[Start of section]

(* ===== verification/Supervisor.v ===== *)
(** [shell/ui/macmu_shell.mm], the lifetime of the emulator process: the monitor
    thread ([qemuMonitorLoop]), the import of a system image, whose flags hold the
    monitor back ([importSystemImageSource:]), and the end of MacMu
    ([applicationShouldTerminate:], [beginAsyncTermination],
    [performRuntimeShutdown], [applicationWillTerminate:], [shutdownRuntime]). Every
    access to a shared atomic, every signal and every wait is a step of its own; the
    windows, the status texts and the channels are left out. *)
From stdpp Require Import relations.
From S2P Require Import Prelude.

Module Supervisor.

(** ** State *)

(** The monitor thread, by the access it makes next: the condition of the loop, the
    two flags of the gate, [macmu_system_image_exists], [macmu_machine_exists] with
    [macmu_create_default_machine], [launch_qemu], the store to [_qemuPid], the load
    of [_shuttingDown] after it, [request_qemu_termination], [waitpid], the
    compare-and-exchange, the load of [_shuttingDown], the [dispatch_sync]. *)
Inductive monitor_at :=
  | MTop | MGate1 | MGate2 | MImage | MMachine | MLaunch | MStore (pid : Z) | MLoad (pid : Z)
  | MSignal (pid : Z) | MWait (pid : Z) | MClear (pid : Z) | MLeave | MSync | MDone.

(** [performRuntimeShutdown]: before the load of [_qemuPid], the load, the request,
    the wait of five seconds, the load after it, the kill, the join of the monitor
    thread, and after [_runtimeShutdownComplete] is set, before [terminate:] is
    dispatched. *)
Inductive shutdown_at :=
  | SNone | SStop | SPid | STerm (pid : Z) | SWait (pid : Z) | SCheck (pid : Z) | SKill (pid : Z)
  | SJoin | SPost | SDone.

(** The main thread: [importSystemImageSource:] after its test of [_shuttingDown]
    (the test of [_qemuPid], of [_imageImportInProgress], the two stores), the block
    at the end of an import (the two stores, without and with a next source), the
    block of [dispatch_sync]. *)
Inductive main_at :=
  | Idle | ICheckPid | ICheckProgress | ISetProgress | ISetFailed
  | FSetFailed (ok : bool) | FClearProgress | HSetFailed | HClearProgress | SyncBlock.

Inductive block := BFinish (ok : bool) | BSync | BTerminate.

Record child := { cpid : Z; alive : bool; termed : bool; killed : bool }.

(** [workers]: imports at work on the global queue. [late]: emulators launched since
    [_shuttingDown] was set. [strays]: signals sent to a process that was already
    reaped. [onMain]: [performRuntimeShutdown] runs on the main thread. [terminating]:
    [applicationShouldTerminate:] answered [NSTerminateNow]. *)
Record state := {
  shuttingDown : bool; qemuPid : Z; imageImportInProgress : bool; imageImportFailed : bool;
  pendingImageImportSource : bool; runtimeShutdownComplete : bool; terminating : bool; onMain : bool;
  monitor : monitor_at; shutdown : shutdown_at; main : main_at; queue : list block; workers : nat;
  children : list child; late : nat; strays : list Z }.

Definition start : state := {|
  shuttingDown := false; qemuPid := -1; imageImportInProgress := false; imageImportFailed := false;
  pendingImageImportSource := false; runtimeShutdownComplete := false; terminating := false; onMain := false;
  monitor := MTop; shutdown := SNone; main := Idle; queue := []; workers := 0;
  children := []; late := 0; strays := [] |}.

Definition set_monitor (s : state) (m : monitor_at) : state := {|
  shuttingDown := shuttingDown s; qemuPid := qemuPid s; imageImportInProgress := imageImportInProgress s;
  imageImportFailed := imageImportFailed s; pendingImageImportSource := pendingImageImportSource s;
  runtimeShutdownComplete := runtimeShutdownComplete s; terminating := terminating s; onMain := onMain s;
  monitor := m; shutdown := shutdown s; main := main s; queue := queue s; workers := workers s;
  children := children s; late := late s; strays := strays s |}.

Definition set_pid (s : state) (p : Z) (m : monitor_at) : state := {|
  shuttingDown := shuttingDown s; qemuPid := p; imageImportInProgress := imageImportInProgress s;
  imageImportFailed := imageImportFailed s; pendingImageImportSource := pendingImageImportSource s;
  runtimeShutdownComplete := runtimeShutdownComplete s; terminating := terminating s; onMain := onMain s;
  monitor := m; shutdown := shutdown s; main := main s; queue := queue s; workers := workers s;
  children := children s; late := late s; strays := strays s |}.

Definition set_children (s : state) (cs : list child) (n : nat) (x : list Z) : state := {|
  shuttingDown := shuttingDown s; qemuPid := qemuPid s; imageImportInProgress := imageImportInProgress s;
  imageImportFailed := imageImportFailed s; pendingImageImportSource := pendingImageImportSource s;
  runtimeShutdownComplete := runtimeShutdownComplete s; terminating := terminating s; onMain := onMain s;
  monitor := monitor s; shutdown := shutdown s; main := main s; queue := queue s; workers := workers s;
  children := cs; late := n; strays := x |}.

Definition set_shutdown (s : state) (b : bool) (d : shutdown_at) : state := {|
  shuttingDown := shuttingDown s; qemuPid := qemuPid s; imageImportInProgress := imageImportInProgress s;
  imageImportFailed := imageImportFailed s; pendingImageImportSource := pendingImageImportSource s;
  runtimeShutdownComplete := b; terminating := terminating s; onMain := onMain s;
  monitor := monitor s; shutdown := d; main := main s; queue := queue s; workers := workers s;
  children := children s; late := late s; strays := strays s |}.

Definition begin_shutdown (s : state) (on_main : bool) : state := {|
  shuttingDown := true; qemuPid := qemuPid s; imageImportInProgress := imageImportInProgress s;
  imageImportFailed := imageImportFailed s; pendingImageImportSource := pendingImageImportSource s;
  runtimeShutdownComplete := runtimeShutdownComplete s; terminating := terminating s; onMain := on_main;
  monitor := monitor s; shutdown := SStop; main := main s; queue := queue s; workers := workers s;
  children := children s; late := late s; strays := strays s |}.

Definition set_terminating (s : state) : state := {|
  shuttingDown := shuttingDown s; qemuPid := qemuPid s; imageImportInProgress := imageImportInProgress s;
  imageImportFailed := imageImportFailed s; pendingImageImportSource := pendingImageImportSource s;
  runtimeShutdownComplete := runtimeShutdownComplete s; terminating := true; onMain := onMain s;
  monitor := monitor s; shutdown := shutdown s; main := main s; queue := queue s; workers := workers s;
  children := children s; late := late s; strays := strays s |}.

Definition set_main (s : state) (m : main_at) (q : list block) : state := {|
  shuttingDown := shuttingDown s; qemuPid := qemuPid s; imageImportInProgress := imageImportInProgress s;
  imageImportFailed := imageImportFailed s; pendingImageImportSource := pendingImageImportSource s;
  runtimeShutdownComplete := runtimeShutdownComplete s; terminating := terminating s; onMain := onMain s;
  monitor := monitor s; shutdown := shutdown s; main := m; queue := q; workers := workers s;
  children := children s; late := late s; strays := strays s |}.

(** [_imageImportInProgress], [_imageImportFailed], [_pendingImageImportSourceURL] and
    the imports at work. *)
Definition set_import (s : state) (progress failed pending : bool) (n : nat) : state := {|
  shuttingDown := shuttingDown s; qemuPid := qemuPid s; imageImportInProgress := progress;
  imageImportFailed := failed; pendingImageImportSource := pending;
  runtimeShutdownComplete := runtimeShutdownComplete s; terminating := terminating s; onMain := onMain s;
  monitor := monitor s; shutdown := shutdown s; main := main s; queue := queue s; workers := n;
  children := children s; late := late s; strays := strays s |}.

(** ** Signals and the process table *)

Definition mark (force : bool) (p : Z) (c : child) : child :=
  if cpid c =? p then
    {| cpid := cpid c; alive := alive c; termed := if force then termed c else true;
       killed := if force then true else killed c |}
  else c.

(** [request_qemu_termination] and [force_kill_qemu]: SIGTERM or SIGKILL to the process
    group of [p]. *)
Definition signal (force : bool) (p : Z) (s : state) : state :=
  set_children s (mark force p <$> children s) (late s)
    (if existsb (fun c => cpid c =? p) (children s) then strays s else strays s ++ [p]).

(** [launch_qemu] returned the process [p]. *)
Definition add_child (p : Z) (s : state) : state :=
  set_children s ({| cpid := p; alive := true; termed := false; killed := false |} :: children s)
    (if shuttingDown s then S (late s) else late s) (strays s).

(** [waitpid(p)]: [None] while [p] runs; it fails when [p] is not a child. *)
Definition reap (p : Z) (s : state) : option state :=
  if existsb (fun c => (cpid c =? p) && alive c) (children s) then None
  else Some (set_children s (filter (fun c => cpid c <> p) (children s)) (late s) (strays s)).

Definition exits (c : child) : child :=
  {| cpid := cpid c; alive := false; termed := termed c; killed := killed c |}.

(** ** The threads *)

(** [ok]: the image exists, or the machine exists or was created. [p]: the result of
    [launch_qemu]. *)
Definition qemuMonitorLoop (ok : bool) (p : Z) (s : state) : option state :=
  match monitor s with
  | MTop => Some (set_monitor s (if shuttingDown s then MDone else MGate1))
  | MGate1 => Some (set_monitor s (if imageImportInProgress s then MTop else MGate2))
  | MGate2 => Some (set_monitor s (if imageImportFailed s then MTop else MImage))
  | MImage => Some (set_monitor s (if ok then MMachine else MTop))
  | MMachine => Some (set_monitor s (if ok then MLaunch else MTop))
  | MLaunch => Some (if p <=? 0 then set_monitor s MTop else add_child p (set_monitor s (MStore p)))
  | MStore pid => Some (set_pid s pid (MLoad pid))
  | MLoad pid => Some (set_monitor s (if shuttingDown s then MSignal pid else MWait pid))
  | MSignal pid => Some (signal false pid (set_monitor s (MWait pid)))
  | MWait pid => reap pid (set_monitor s (MClear pid))
  | MClear pid => Some (if qemuPid s =? pid then set_pid s (-1) MLeave else set_monitor s MLeave)
  | MLeave =>
      Some (if shuttingDown s then set_monitor s MDone
            else set_main (set_monitor s MSync) (main s) (queue s ++ [BSync]))
  | MSync | MDone => None
  end.

(** [importSystemImageSource:] up to its first access to shared state; the source is
    not empty. *)
Definition importSystemImageSource (s : state) : state :=
  set_main s (if shuttingDown s then Idle else ICheckPid) (queue s).

(** [_shuttingDown] is exchanged; the first caller runs [performRuntimeShutdown]. *)
Definition beginAsyncTermination (s : state) : state :=
  if shuttingDown s then s else begin_shutdown s false.

Definition shutdownRuntime (s : state) : state :=
  if shuttingDown s then s else begin_shutdown s true.

Definition applicationShouldTerminate (s : state) : state :=
  if runtimeShutdownComplete s then set_terminating s else beginAsyncTermination s.

Definition applicationWillTerminate (s : state) : state :=
  if runtimeShutdownComplete s then s else shutdownRuntime s.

[End of section]

» Requirement:
Only one part of the material above is to be transcribed, namely the lines starting with the line that has "MSync | MDone." and going on through the line that has "the wait of", exactly as they stand.

» Answer to the problem:
  | MSignal (pid : Z) | MWait (pid : Z) | MClear (pid : Z) | MLeave | MSync | MDone.

(** [performRuntimeShutdown]: before the load of [_qemuPid], the load, the request,
    the wait of five seconds, the load after it, the kill, the join of the monitor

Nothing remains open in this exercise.